| Data for review |
Variable collisionFriction : R.
Variable rollingFriction : R.
Variable stoppingVelocity : R.
Variable playSurface : Rectangle.
Variable isInPocket : Ball -> bool.

Abbreviation pocketBall := (physics.pocketBall isInPocket).
Abbreviation stepBall :=
  (physics.stepBall collisionFriction rollingFriction stoppingVelocity
                    playSurface isInPocket).
Abbreviation stepPhysics :=
  (physics.stepPhysics collisionFriction rollingFriction stoppingVelocity
                       playSurface isInPocket).

Lemma pocketBall_in_pocket (i : nat) (w : World) (ball : Ball) (player : Player) :
  gameBalls w !! i = Some ball ->
  isInPocket ball = true ->
  vectorAt (gamePlayers w) (turnPlayerIndex (turnInfo w)) = Some player ->
  pocketBall i w
  = Some (mkWorld (<[i := Ball.setVisible false ball]> (gameBalls w))
                  (playersAfterPocket (gamePlayers w) (turnPlayerIndex (turnInfo w))
                     (Player.getTargetBallType player) (Ball.getBallType ball))
                  (mkTurn (firstHitBallType (turnInfo w))
                          (pocketedBalls (turnInfo w) ++ [i])
                          (turnPlayerIndex (turnInfo w)))).
Proof.
  intros Hb Hp Hpl. unfold physics.pocketBall, playersAfterPocket.
  rewrite Hb. cbn [mbind option_bind]. rewrite Hp.
  cbn [turnPlayerIndex]. rewrite Hpl. cbn [mbind option_bind].
  change (Ball.getBallType (Ball.setVisible false ball)) with (Ball.getBallType ball).
  destruct (decide (Player.getTargetBallType player = undetermined)) as [Hu|Hu].
  - destruct (decide (Ball.getBallType ball = solid \/ Ball.getBallType ball = striped))
      as [Ht|Ht].
    + destruct (decide (_ /\ _)) as [_|Hn]; [|exfalso; tauto].
      rewrite length_insert.
      apply vectorAt_Some in Hpl as [Hidx Hl]. apply lookup_lt_Some in Hl.
      destruct (vectorAt_in_range
                  (<[Z.to_nat (turnPlayerIndex (turnInfo w)) :=
                       Player.setTargetBallType (Ball.getBallType ball) player]>
                     (gamePlayers w))
                  ((turnPlayerIndex (turnInfo w) + 1) `mod` Z.of_nat (length (gamePlayers w))))
        as [opponent Ho].
      { rewrite length_insert. apply Z.mod_pos_bound. lia. }
      rewrite Ho. reflexivity.
    + destruct (decide (_ /\ _)) as [Hn|_]; [exfalso; tauto | reflexivity].
  - destruct (decide (_ /\ _)) as [Hn|_]; [exfalso; tauto | reflexivity].
Qed.

Lemma pocketBall_not_in_pocket (i : nat) (w : World) (ball : Ball) :
  gameBalls w !! i = Some ball -> isInPocket ball = false -> pocketBall i w = Some w.
Proof.
  intros Hb Hp. unfold physics.pocketBall. rewrite Hb. cbn [mbind option_bind].
  rewrite Hp. reflexivity.
Qed.

(** A visible ball whose step count is not positive is skipped whole. *)
Lemma stepBall_no_steps (i : nat) (w : World) (ball : Ball) (n : Z) :
  gameBalls w !! i = Some ball ->
  physics.stepsNeededOf ball = Some n ->
  (n <= 0)%Z ->
  stepBall i w = Some w.
Proof.
  intros Hb Hn Hle. unfold physics.stepBall. rewrite Hb. cbn [mbind option_bind].
  destruct (negb (Ball.isVisible ball)); [reflexivity|].
  rewrite Hn. cbn [mbind option_bind].
  destruct (decide (IZR n > 0)) as [Hp|_]; [|reflexivity].
  exfalso. apply IZR_le in Hle. lra.
Qed.

(** A visible ball with a positive step count: the sub-step loop, the
    pocket test, friction, the boundary. *)
Lemma stepBall_steps (i : nat) (w w1 : World) (ball ball1 : Ball) (n : Z)
  (balls1 : list Ball) (turn1 : TurnInformation) (hc : bool) :
  gameBalls w !! i = Some ball ->
  Ball.isVisible ball = true ->
  physics.stepsNeededOf ball = Some n ->
  (0 < n)%Z ->
  physics.stepLoop collisionFriction (Z.to_nat n) i
    (Ball.getVX ball / IZR n) (Ball.getVY ball / IZR n)
    (gameBalls w, turnInfo w, false) = Some (balls1, turn1, hc) ->
  pocketBall i (mkWorld balls1 (gamePlayers w) turn1) = Some w1 ->
  gameBalls w1 !! i = Some ball1 ->
  stepBall i w
  = Some (mkWorld
            (<[i := physics.resolveCircleBoundaryCollision collisionFriction
                      (Ball.applyFriction rollingFriction stoppingVelocity ball1)
                      playSurface]> (gameBalls w1))
            (gamePlayers w1) (turnInfo w1)).
Proof.
  intros Hb Hv Hn Hpos Hloop Hpocket Hb1.
  unfold physics.stepBall. rewrite Hb. cbn [mbind option_bind].
  rewrite Hv. cbn [negb]. rewrite Hn. cbn [mbind option_bind].
  apply IZR_lt in Hpos.
  destruct (decide (IZR n > 0)) as [_|Hp]; [|exfalso; lra].
  unfold physics.stepSizeOf. rewrite !fdiv_Some by lra. cbn [mbind option_bind].
  rewrite Hloop. cbn [mbind option_bind]. rewrite Hpocket. cbn [mbind option_bind].
  rewrite Hb1. reflexivity.
Qed.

| What you have to do |
An exact reproduction of the material above is required.

| Exercise output |
Variable collisionFriction : R.
Variable rollingFriction : R.
Variable stoppingVelocity : R.
Variable playSurface : Rectangle.
Variable isInPocket : Ball -> bool.

Abbreviation pocketBall := (physics.pocketBall isInPocket).
Abbreviation stepBall :=
  (physics.stepBall collisionFriction rollingFriction stoppingVelocity
                    playSurface isInPocket).
Abbreviation stepPhysics :=
  (physics.stepPhysics collisionFriction rollingFriction stoppingVelocity
                       playSurface isInPocket).

Lemma pocketBall_in_pocket (i : nat) (w : World) (ball : Ball) (player : Player) :
  gameBalls w !! i = Some ball ->
  isInPocket ball = true ->
  vectorAt (gamePlayers w) (turnPlayerIndex (turnInfo w)) = Some player ->
  pocketBall i w
  = Some (mkWorld (<[i := Ball.setVisible false ball]> (gameBalls w))
                  (playersAfterPocket (gamePlayers w) (turnPlayerIndex (turnInfo w))
                     (Player.getTargetBallType player) (Ball.getBallType ball))
                  (mkTurn (firstHitBallType (turnInfo w))
                          (pocketedBalls (turnInfo w) ++ [i])
                          (turnPlayerIndex (turnInfo w)))).
Proof.
  intros Hb Hp Hpl. unfold physics.pocketBall, playersAfterPocket.
  rewrite Hb. cbn [mbind option_bind]. rewrite Hp.
  cbn [turnPlayerIndex]. rewrite Hpl. cbn [mbind option_bind].
  change (Ball.getBallType (Ball.setVisible false ball)) with (Ball.getBallType ball).
  destruct (decide (Player.getTargetBallType player = undetermined)) as [Hu|Hu].
  - destruct (decide (Ball.getBallType ball = solid \/ Ball.getBallType ball = striped))
      as [Ht|Ht].
    + destruct (decide (_ /\ _)) as [_|Hn]; [|exfalso; tauto].
      rewrite length_insert.
      apply vectorAt_Some in Hpl as [Hidx Hl]. apply lookup_lt_Some in Hl.
      destruct (vectorAt_in_range
                  (<[Z.to_nat (turnPlayerIndex (turnInfo w)) :=
                       Player.setTargetBallType (Ball.getBallType ball) player]>
                     (gamePlayers w))
                  ((turnPlayerIndex (turnInfo w) + 1) `mod` Z.of_nat (length (gamePlayers w))))
        as [opponent Ho].
      { rewrite length_insert. apply Z.mod_pos_bound. lia. }
      rewrite Ho. reflexivity.
    + destruct (decide (_ /\ _)) as [Hn|_]; [exfalso; tauto | reflexivity].
  - destruct (decide (_ /\ _)) as [Hn|_]; [exfalso; tauto | reflexivity].
Qed.

Lemma pocketBall_not_in_pocket (i : nat) (w : World) (ball : Ball) :
  gameBalls w !! i = Some ball -> isInPocket ball = false -> pocketBall i w = Some w.
Proof.
  intros Hb Hp. unfold physics.pocketBall. rewrite Hb. cbn [mbind option_bind].
  rewrite Hp. reflexivity.
Qed.

(** A visible ball whose step count is not positive is skipped whole. *)
Lemma stepBall_no_steps (i : nat) (w : World) (ball : Ball) (n : Z) :
  gameBalls w !! i = Some ball ->
  physics.stepsNeededOf ball = Some n ->
  (n <= 0)%Z ->
  stepBall i w = Some w.
Proof.
  intros Hb Hn Hle. unfold physics.stepBall. rewrite Hb. cbn [mbind option_bind].
  destruct (negb (Ball.isVisible ball)); [reflexivity|].
  rewrite Hn. cbn [mbind option_bind].
  destruct (decide (IZR n > 0)) as [Hp|_]; [|reflexivity].
  exfalso. apply IZR_le in Hle. lra.
Qed.

(** A visible ball with a positive step count: the sub-step loop, the
    pocket test, friction, the boundary. *)
Lemma stepBall_steps (i : nat) (w w1 : World) (ball ball1 : Ball) (n : Z)
  (balls1 : list Ball) (turn1 : TurnInformation) (hc : bool) :
  gameBalls w !! i = Some ball ->
  Ball.isVisible ball = true ->
  physics.stepsNeededOf ball = Some n ->
  (0 < n)%Z ->
  physics.stepLoop collisionFriction (Z.to_nat n) i
    (Ball.getVX ball / IZR n) (Ball.getVY ball / IZR n)
    (gameBalls w, turnInfo w, false) = Some (balls1, turn1, hc) ->
  pocketBall i (mkWorld balls1 (gamePlayers w) turn1) = Some w1 ->
  gameBalls w1 !! i = Some ball1 ->
  stepBall i w
  = Some (mkWorld
            (<[i := physics.resolveCircleBoundaryCollision collisionFriction
                      (Ball.applyFriction rollingFriction stoppingVelocity ball1)
                      playSurface]> (gameBalls w1))
            (gamePlayers w1) (turnInfo w1)).
Proof.
  intros Hb Hv Hn Hpos Hloop Hpocket Hb1.
  unfold physics.stepBall. rewrite Hb. cbn [mbind option_bind].
  rewrite Hv. cbn [negb]. rewrite Hn. cbn [mbind option_bind].
  apply IZR_lt in Hpos.
  destruct (decide (IZR n > 0)) as [_|Hp]; [|exfalso; lra].
  unfold physics.stepSizeOf. rewrite !fdiv_Some by lra. cbn [mbind option_bind].
  rewrite Hloop. cbn [mbind option_bind]. rewrite Hpocket. cbn [mbind option_bind].
  rewrite Hb1. reflexivity.
Qed.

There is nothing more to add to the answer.